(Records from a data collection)
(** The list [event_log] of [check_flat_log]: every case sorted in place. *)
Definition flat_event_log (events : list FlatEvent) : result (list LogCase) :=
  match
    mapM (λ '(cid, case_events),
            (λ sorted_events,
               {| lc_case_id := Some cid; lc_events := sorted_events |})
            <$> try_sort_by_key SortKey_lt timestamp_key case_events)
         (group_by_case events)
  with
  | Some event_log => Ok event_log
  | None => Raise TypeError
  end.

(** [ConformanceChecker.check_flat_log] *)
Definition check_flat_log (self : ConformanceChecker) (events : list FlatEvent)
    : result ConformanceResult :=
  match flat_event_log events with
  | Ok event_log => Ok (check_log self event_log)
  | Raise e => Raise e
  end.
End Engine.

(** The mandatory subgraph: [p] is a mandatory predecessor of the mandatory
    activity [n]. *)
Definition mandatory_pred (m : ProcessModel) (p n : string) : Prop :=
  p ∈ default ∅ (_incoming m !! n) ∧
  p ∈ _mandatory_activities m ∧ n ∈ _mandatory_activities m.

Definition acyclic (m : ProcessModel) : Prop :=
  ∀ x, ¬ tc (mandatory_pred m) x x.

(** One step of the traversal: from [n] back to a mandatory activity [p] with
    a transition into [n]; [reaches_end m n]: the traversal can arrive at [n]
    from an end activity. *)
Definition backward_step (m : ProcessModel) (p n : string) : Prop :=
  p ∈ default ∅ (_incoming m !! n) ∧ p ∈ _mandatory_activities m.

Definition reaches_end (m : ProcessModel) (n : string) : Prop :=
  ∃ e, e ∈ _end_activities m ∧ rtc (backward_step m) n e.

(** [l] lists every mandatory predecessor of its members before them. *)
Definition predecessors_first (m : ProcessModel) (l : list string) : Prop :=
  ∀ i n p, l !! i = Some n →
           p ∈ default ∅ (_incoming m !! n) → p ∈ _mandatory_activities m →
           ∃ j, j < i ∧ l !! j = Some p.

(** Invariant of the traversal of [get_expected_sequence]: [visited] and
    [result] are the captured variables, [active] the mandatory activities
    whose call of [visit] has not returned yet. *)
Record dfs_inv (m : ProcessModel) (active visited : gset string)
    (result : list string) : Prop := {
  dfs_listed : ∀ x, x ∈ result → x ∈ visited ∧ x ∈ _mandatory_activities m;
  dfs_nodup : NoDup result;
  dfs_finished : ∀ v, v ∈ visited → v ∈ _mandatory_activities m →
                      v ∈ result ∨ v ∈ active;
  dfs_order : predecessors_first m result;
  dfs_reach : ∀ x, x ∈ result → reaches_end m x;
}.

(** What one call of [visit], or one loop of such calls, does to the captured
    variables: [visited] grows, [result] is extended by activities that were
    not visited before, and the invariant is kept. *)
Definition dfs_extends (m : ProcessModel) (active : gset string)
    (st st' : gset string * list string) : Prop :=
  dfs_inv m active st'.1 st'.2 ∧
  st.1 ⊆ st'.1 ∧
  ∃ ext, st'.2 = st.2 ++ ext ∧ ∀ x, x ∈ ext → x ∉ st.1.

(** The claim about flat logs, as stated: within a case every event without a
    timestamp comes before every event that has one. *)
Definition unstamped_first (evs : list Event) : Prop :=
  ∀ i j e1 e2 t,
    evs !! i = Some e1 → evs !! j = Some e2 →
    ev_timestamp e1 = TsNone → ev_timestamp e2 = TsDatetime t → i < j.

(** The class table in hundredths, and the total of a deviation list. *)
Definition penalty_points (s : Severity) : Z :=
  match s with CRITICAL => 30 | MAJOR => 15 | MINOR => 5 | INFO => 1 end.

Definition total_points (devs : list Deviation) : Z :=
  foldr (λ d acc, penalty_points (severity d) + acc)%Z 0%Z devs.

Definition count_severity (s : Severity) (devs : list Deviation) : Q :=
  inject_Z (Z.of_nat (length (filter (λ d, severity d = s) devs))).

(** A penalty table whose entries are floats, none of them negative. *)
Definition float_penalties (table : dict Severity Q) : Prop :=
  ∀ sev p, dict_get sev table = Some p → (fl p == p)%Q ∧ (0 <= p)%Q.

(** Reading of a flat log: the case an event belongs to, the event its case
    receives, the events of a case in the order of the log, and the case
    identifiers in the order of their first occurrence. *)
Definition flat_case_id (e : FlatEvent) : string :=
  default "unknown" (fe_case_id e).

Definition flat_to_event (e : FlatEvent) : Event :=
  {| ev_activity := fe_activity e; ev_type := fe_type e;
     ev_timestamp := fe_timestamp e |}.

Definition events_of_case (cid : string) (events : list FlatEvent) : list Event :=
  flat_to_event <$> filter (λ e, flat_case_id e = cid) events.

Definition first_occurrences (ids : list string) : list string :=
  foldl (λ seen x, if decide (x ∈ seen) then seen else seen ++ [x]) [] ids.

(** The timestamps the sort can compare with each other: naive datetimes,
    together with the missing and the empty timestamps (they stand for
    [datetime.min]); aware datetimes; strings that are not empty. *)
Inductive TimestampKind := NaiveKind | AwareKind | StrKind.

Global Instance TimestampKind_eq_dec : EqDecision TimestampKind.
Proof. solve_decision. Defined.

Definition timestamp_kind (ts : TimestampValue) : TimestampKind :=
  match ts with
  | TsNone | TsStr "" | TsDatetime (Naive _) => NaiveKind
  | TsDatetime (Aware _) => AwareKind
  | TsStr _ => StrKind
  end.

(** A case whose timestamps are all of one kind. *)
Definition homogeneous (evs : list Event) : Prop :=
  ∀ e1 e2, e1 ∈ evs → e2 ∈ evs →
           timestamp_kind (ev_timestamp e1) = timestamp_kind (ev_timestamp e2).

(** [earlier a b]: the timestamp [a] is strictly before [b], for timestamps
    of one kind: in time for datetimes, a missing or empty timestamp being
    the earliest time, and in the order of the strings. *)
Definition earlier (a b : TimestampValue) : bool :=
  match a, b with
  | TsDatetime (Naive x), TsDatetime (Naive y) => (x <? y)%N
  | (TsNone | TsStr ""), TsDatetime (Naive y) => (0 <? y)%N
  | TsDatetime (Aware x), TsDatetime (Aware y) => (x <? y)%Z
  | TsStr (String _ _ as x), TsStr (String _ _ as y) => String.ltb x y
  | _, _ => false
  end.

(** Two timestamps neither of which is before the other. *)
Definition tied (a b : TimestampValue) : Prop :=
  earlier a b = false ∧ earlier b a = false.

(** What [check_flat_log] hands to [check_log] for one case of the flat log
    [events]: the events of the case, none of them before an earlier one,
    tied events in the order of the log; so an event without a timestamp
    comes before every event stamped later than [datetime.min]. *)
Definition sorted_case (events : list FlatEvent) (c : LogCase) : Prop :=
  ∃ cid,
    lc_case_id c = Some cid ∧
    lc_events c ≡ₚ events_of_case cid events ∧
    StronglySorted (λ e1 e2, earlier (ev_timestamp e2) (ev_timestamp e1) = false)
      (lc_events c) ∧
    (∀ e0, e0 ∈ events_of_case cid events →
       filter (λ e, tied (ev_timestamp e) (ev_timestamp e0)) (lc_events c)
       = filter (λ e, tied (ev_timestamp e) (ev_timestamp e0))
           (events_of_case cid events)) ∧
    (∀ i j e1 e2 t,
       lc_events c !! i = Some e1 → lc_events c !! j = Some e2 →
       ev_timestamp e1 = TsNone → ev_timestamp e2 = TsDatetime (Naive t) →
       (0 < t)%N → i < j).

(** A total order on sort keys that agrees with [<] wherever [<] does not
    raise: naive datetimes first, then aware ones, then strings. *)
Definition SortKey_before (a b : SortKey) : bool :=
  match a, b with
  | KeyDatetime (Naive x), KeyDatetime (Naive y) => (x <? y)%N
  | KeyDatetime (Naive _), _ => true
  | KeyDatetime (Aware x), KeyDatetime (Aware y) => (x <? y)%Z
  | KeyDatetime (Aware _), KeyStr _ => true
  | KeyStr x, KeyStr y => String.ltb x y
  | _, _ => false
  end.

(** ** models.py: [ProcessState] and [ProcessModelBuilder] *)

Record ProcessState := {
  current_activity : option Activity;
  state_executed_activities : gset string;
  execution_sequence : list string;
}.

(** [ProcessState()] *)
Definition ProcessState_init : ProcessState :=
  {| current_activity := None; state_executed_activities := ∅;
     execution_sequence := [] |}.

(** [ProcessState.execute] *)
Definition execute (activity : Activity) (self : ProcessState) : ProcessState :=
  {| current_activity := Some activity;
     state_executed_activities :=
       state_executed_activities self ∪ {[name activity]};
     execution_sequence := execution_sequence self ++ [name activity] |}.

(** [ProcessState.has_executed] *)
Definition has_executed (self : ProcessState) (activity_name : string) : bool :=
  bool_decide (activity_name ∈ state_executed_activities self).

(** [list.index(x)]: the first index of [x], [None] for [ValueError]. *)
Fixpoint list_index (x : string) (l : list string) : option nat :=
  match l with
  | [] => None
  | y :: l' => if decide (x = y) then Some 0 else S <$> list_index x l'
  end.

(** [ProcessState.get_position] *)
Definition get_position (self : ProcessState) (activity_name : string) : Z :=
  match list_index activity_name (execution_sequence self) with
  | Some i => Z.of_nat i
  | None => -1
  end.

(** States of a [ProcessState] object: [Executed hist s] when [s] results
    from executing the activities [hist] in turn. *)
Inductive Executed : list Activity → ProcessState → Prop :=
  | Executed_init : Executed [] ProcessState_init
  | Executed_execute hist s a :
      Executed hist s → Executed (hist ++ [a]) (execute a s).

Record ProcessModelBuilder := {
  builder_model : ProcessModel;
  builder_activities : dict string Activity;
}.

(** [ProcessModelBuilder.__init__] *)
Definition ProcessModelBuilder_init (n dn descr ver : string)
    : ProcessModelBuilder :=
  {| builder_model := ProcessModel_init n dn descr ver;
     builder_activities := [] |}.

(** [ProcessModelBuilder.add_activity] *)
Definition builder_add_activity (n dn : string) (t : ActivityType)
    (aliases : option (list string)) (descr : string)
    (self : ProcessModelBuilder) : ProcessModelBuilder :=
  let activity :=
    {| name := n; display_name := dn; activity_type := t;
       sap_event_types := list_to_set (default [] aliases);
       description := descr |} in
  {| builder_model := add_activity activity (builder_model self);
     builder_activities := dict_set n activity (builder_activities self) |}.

The task:
From the entries above, extract only the lines running from the one containing "Definition count_severity (s" through the one containing "Definition float_penalties (table", inclusive.

Solved exercise:
Definition count_severity (s : Severity) (devs : list Deviation) : Q :=
  inject_Z (Z.of_nat (length (filter (λ d, severity d = s) devs))).

(** A penalty table whose entries are floats, none of them negative. *)
Definition float_penalties (table : dict Severity Q) : Prop :=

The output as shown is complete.